What You Should Know About Investing In Cryptocurrency?
Nowadays, digital money is the in-thing. This virtual money is not dependent on any government or organization. Since it is not under any government rule, solely the public establishes its value. You can say that they are valued at as much as the public wants. They are quite a rage and have proven their worth of a huge investment option. So, if you have been thinking about investing in cryptocurrency, there are some things you need to ponder over before you jump the gun.
When people start investing, the prices of all cryptocurrencies will touch the sky giving good returns to the early bird investors.
But we need to understand that cryptocurrencies are not mundane investment options. They are highly risky and if the amount you invested in goes for a toss, you should not be badly affected.
Which cryptocurrency should one invest in?
Till a couple of years back, there was only Bitcoin. Of late, there are others called as Altcoins. Because of the rise of these altcoins, the cryptocurrency market has come down from 90% to 40%. Although bitcoin is a preferred option for any portfolio, there are others like Etherium, Ripple, Litecoin, etc. that can be considered as good investments.
Compare the prices of various cryptocurrencies and proceed accordingly.
Let’s start with Bitcoin first. If you are a person who is interested only in investing but not storing, you can make use of the investment vehicles such as XBT tracker, Bitcoin ETI
and others. Here, you are allowed to bet on the price of bitcoin but without buying it.
For people wanting to buy real bitcoins, there are specific exchanges. You need to open an account at any of these exchanges, authenticate your identity and put funds in your account by paper money.

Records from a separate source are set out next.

(** * Mandatory-subscription admin subsystem: channels, bots, membership gate

    Shallow embedding of
      - src/app/states/admin/channel.py        (dialog states)
      - src/app/dialog/handlers.py             (registration, toggle handlers)
      - src/app/dialog/getters.py              (detail views)
      - src/app/handlers/admin/check_sub_channel.py (membership gate)

    Python coroutines are modelled in a state-and-exception monad over an
    environment made of the dialog stack, the outside world (database rows,
    storage faults, the platform's membership endpoint) and the trace of
    effects performed so far. *)

From Stdlib Require Import ZArith List Ascii String Bool Lia.
From stdpp Require Import base option list strings gmap pretty.

Open Scope string_scope.
Open Scope list_scope.
Open Scope Z_scope.

(** ** Python strings

    A Python [str] is represented by its UTF-8 encoding, one [ascii] per
    byte. String literals of the source are kept byte for byte. *)

Module PyStr.

Definition bytes (l : list nat) : string :=
  fold_right (fun n s => String (ascii_of_nat n) s) EmptyString l.

Definition LF : string := bytes [10%nat].

(** Code points for which [str.isspace] holds, as UTF-8 encodings:
    U+0009..U+000D, U+001C..U+001F, U+0020, U+0085, U+00A0, U+1680,
    U+2000..U+200A, U+2028, U+2029, U+202F, U+205F, U+3000. *)
Definition whitespace : list string :=
  map bytes
    [ [9]; [10]; [11]; [12]; [13]; [28]; [29]; [30]; [31]; [32];
      [194; 133]; [194; 160]; [225; 154; 128];
      [226; 128; 128]; [226; 128; 129]; [226; 128; 130]; [226; 128; 131];
      [226; 128; 132]; [226; 128; 133]; [226; 128; 134]; [226; 128; 135];
      [226; 128; 136]; [226; 128; 137]; [226; 128; 138];
      [226; 128; 168]; [226; 128; 169]; [226; 128; 175];
      [226; 129; 159]; [227; 128; 128] ]%nat.

(** [drop_prefix p s] is [Some rest] when [s = p ++ rest]. *)
Fixpoint drop_prefix (p s : string) : option string :=
  match p with
  | EmptyString => Some s
  | String a p' =>
      match s with
      | EmptyString => None
      | String b s' => if Ascii.eqb a b then drop_prefix p' s' else None
      end
  end.

(** Remove one leading character of the set [cs], if there is one. *)
Fixpoint drop_one (cs : list string) (s : string) : option string :=
  match cs with
  | [] => None
  | c :: cs' =>
      match drop_prefix c s with
      | Some rest => Some rest
      | None => drop_one cs' s
      end
  end.

Fixpoint lstrip_fuel (n : nat) (cs : list string) (s : string) : string :=
  match n with
  | O => s
  | S n' =>
      match drop_one cs s with
      | Some rest => lstrip_fuel n' cs rest
      | None => s
      end
  end.

(** [s.lstrip(chars)]: every leading character that belongs to [cs] is
    removed. No character is empty, so [length s] rounds suffice. *)
Definition lstrip_chars (cs : list string) (s : string) : string :=
  lstrip_fuel (String.length s) cs s.

Definition rstrip_chars (cs : list string) (s : string) : string :=
  String.rev (lstrip_chars (map String.rev cs) (String.rev s)).

(** [s.strip()] *)
Definition strip (s : string) : string :=
  rstrip_chars whitespace (lstrip_chars whitespace s).

(** [s.lstrip("@")] *)
Definition lstrip_at (s : string) : string := lstrip_chars ["@"] s.

(** [str(n)] for an integer. *)
Definition of_Z (z : Z) : string := pretty z.

End PyStr.

Arguments PyStr.strip : simpl never.
Arguments PyStr.lstrip_at : simpl never.
Arguments PyStr.of_Z : simpl never.

(** ** Values held by the session scratch dictionary *)

(** The dictionary built by [handle_channel_forward]. *)
Record channel_dict := ChannelDict {
  cd_channel_name : string;
  cd_channel_id : Z;
  cd_channel_username : string
}.

Inductive value :=
| VNone
| VInt (z : Z)
| VStr (s : string)
| VDict (d : channel_dict).

(** Python truth value: [None], [0] and [""] are false; a dictionary with
    three keys is true. *)
Definition truthy (v : value) : bool :=
  match v with
  | VNone => false
  | VInt z => negb (z =? 0)
  | VStr s => negb (String.eqb s "")
  | VDict _ => true
  end.

(** [d.get(k)]: a missing key reads as [None]. *)
Definition dict_get (d : gmap string value) (k : string) : value :=
  default VNone (d !! k).

(** [x or y] on optional text. *)
Definition text_or (x : option string) (y : string) : string :=
  match x with
  | Some s => if String.eqb s "" then y else s
  | None => y
  end.

(** ** Dialog states (states/admin/channel.py) *)

Inductive StatesGroup := OPMenu | AddChannelState | AddBotState | BotMenu | ChannelMenu.

Inductive State :=
| OPMenu_menu
| AddChannelState_get_channel_data
| AddChannelState_get_channel_link
| AddBotState_get_bot_name
| AddBotState_get_bot_username
| AddBotState_get_bot_link
| BotMenu_menu
| BotMenu_delete_bot
| ChannelMenu_menu
| ChannelMenu_delete_channel.

Definition group (s : State) : StatesGroup :=
  match s with
  | OPMenu_menu => OPMenu
  | AddChannelState_get_channel_data | AddChannelState_get_channel_link => AddChannelState
  | AddBotState_get_bot_name | AddBotState_get_bot_username
  | AddBotState_get_bot_link => AddBotState
  | BotMenu_menu | BotMenu_delete_bot => BotMenu
  | ChannelMenu_menu | ChannelMenu_delete_channel => ChannelMenu
  end.

Definition group_eqb (g h : StatesGroup) : bool :=
  match g, h with
  | OPMenu, OPMenu | AddChannelState, AddChannelState | AddBotState, AddBotState
  | BotMenu, BotMenu | ChannelMenu, ChannelMenu => true
  | _, _ => false
  end.

(** ** Stored rows

    A channel row is read by position: [0] id, [1] name, [2] username,
    [3] status, [5] url; column [4] is never read by the code. A bot row:
    [0] name, [1] username, [2] status, [3] url. *)

Record ChannelRow := {
  channel_id : Z;
  channel_name : string;
  channel_username : string;
  channel_status : string;
  channel_col4 : string;
  channel_url : string
}.

Record BotRow := {
  bot_name : string;
  bot_username : string;
  bot_status : string;
  bot_url : string
}.

Definition set_channel_status (s : string) (r : ChannelRow) : ChannelRow :=
  {| channel_id := channel_id r; channel_name := channel_name r;
     channel_username := channel_username r; channel_status := s;
     channel_col4 := channel_col4 r; channel_url := channel_url r |}.

Definition set_bot_status (s : string) (r : BotRow) : BotRow :=
  {| bot_name := bot_name r; bot_username := bot_username r;
     bot_status := s; bot_url := bot_url r |}.


(** ** Incoming updates *)

Record Chat := {
  chat_id : Z;
  full_name : option string;
  username : option string
}.

Record Message := {
  text : option string;
  forward_from_chat : option Chat;
  from_user_id : Z
}.

(** ** The outside world

    [faults] schedules generic storage failures: every database call takes
    the head of the list, and fails when it is [true]. [chat_member] is the
    platform's membership endpoint, [None] when the query raises.
    [new_status] and [new_col4] are the column defaults given to a fresh
    channel or bot row. *)

Record World := {
  channels : list ChannelRow;
  bots : list BotRow;
  new_status : string;
  new_col4 : string;
  faults : list bool;
  chat_member : Z -> Z -> option string
}.

Definition with_channels (cs : list ChannelRow) (w : World) : World :=
  {| channels := cs; bots := bots w; new_status := new_status w;
     new_col4 := new_col4 w; faults := faults w; chat_member := chat_member w |}.

Definition with_bots (bs : list BotRow) (w : World) : World :=
  {| channels := channels w; bots := bs; new_status := new_status w;
     new_col4 := new_col4 w; faults := faults w; chat_member := chat_member w |}.

Definition with_faults (fs : list bool) (w : World) : World :=
  {| channels := channels w; bots := bots w; new_status := new_status w;
     new_col4 := new_col4 w; faults := fs; chat_member := chat_member w |}.

(** ** Effects *)

Inductive db_call :=
| GetChannel (k : value)
| AddChannel (id : Z) (name uname url : string)
| GetAllChannels
| UpdateChannelStatus (s : string) (k : value)
| DeleteChannel (k : value)
| GetBot (k : value)
| AddBot (name : string) (uname url : value)
| GetAllBots
| UpdateBotStatus (s : string) (k : value)
| DeleteBot (k : value).

Inductive event :=
| EvSetData (k : string) (v : value)
| EvSwitchTo (s : State)
| EvDone
| EvStart (s : State)
| EvDb (c : db_call)
| EvGetChatMember (chat user : Z)
| EvAnswer (not_sub_channels : list ChannelRow) (all_bots : list BotRow).

(** One entry of the dialog stack. *)
Record Context := {
  ctx_state : State;
  start_data : option (gmap string value);
  dialog_data : gmap string value
}.

Record Env := {
  stack : list Context;
  world : World;
  trace : list event
}.

Inductive exn := UniqueViolationError | Exception.

Inductive outcome (A : Type) :=
| Ret (a : A)
| Raise (x : exn).
Arguments Ret {A} a.
Arguments Raise {A} x.

Definition M (A : Type) : Type := Env -> outcome A * Env.

#[global] Instance M_ret : MRet M := fun A a e => (Ret a, e).

#[global] Instance M_bind : MBind M := fun A B f m e =>
  match m e with
  | (Ret a, e') => f a e'
  | (Raise x, e') => (Raise x, e')
  end.

Definition raise {A} (x : exn) : M A := fun e => (Raise x, e).

(** [try: m except Exception as x: h x] *)
Definition try_except {A} (m : M A) (h : exn -> M A) : M A := fun e =>
  match m e with
  | (Ret a, e') => (Ret a, e')
  | (Raise x, e') => h x e'
  end.

(** [try: m finally: f]: [f] runs however [m] ends; the way [m] ended is
    kept unless [f] itself raises. *)
Definition finally {A} (m : M A) (f : M unit) : M A := fun e =>
  match m e with
  | (r, e') =>
      match f e' with
      | (Ret _, e'') => (r, e'')
      | (Raise x, e'') => (Raise x, e'')
      end
  end.

Definition emit (ev : event) : M unit := fun e =>
  (Ret tt, {| stack := stack e; world := world e; trace := trace e ++ [ev] |}).

Definition put_stack (s : list Context) : M unit := fun e =>
  (Ret tt, {| stack := s; world := world e; trace := trace e |}).

Definition get_stack : M (list Context) := fun e => (Ret (stack e), e).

For buying altcoins, you have to register yourself at some altcoin exchange, authenticate yourself and put some money in the account. There is Kraken in Europe, Coinbase in The United States and OKCoin in Asia that will help with buying altcoins.
Weigh the pros and cons
Investing in cryptocurrency is a big hit because there are some advantages associated with it. But as usual, it has its set of disadvantages too. Read on to know.
- It offers good protection against financial instability: In countries whose economy is hitting a low globally, cryptocurrency safeguards your finances from unpredictable currency.
- No taxes on the profits: Since there is no control of any governing body, taxes cannot be levied on this currency when its value goes up.
- The anonymous factor: All the transaction details are encoded so the buyers or1 sellers are not revealed at any cost.
- Global access: Cryptocurrencies are not limited to one state or country. They have a global reach and access.
It is equally important to note the risks involved when you are investing in cryptocurrency :
- Fluctuations: There are a lot of highs and lows in the journey of bitcoins and altcoins. The worth of a coin can fall down as much as 20% within a span of hours.
- Vulnerability: These coins thrive in the digital world. So they are very much vulnerable to hacking and theft. Since there is no insurance cover, once lost you will never get it back.
- Easy way for cyber crimes: The anonymity factor encourages illegal trade practices. It is used all over for illegitimate transfer of money.
We really don’t know what lies ahead. But this virtual money may benefit you as of now. Chalk out a plan for investing in cryptocurrency and hopefully you will good returns.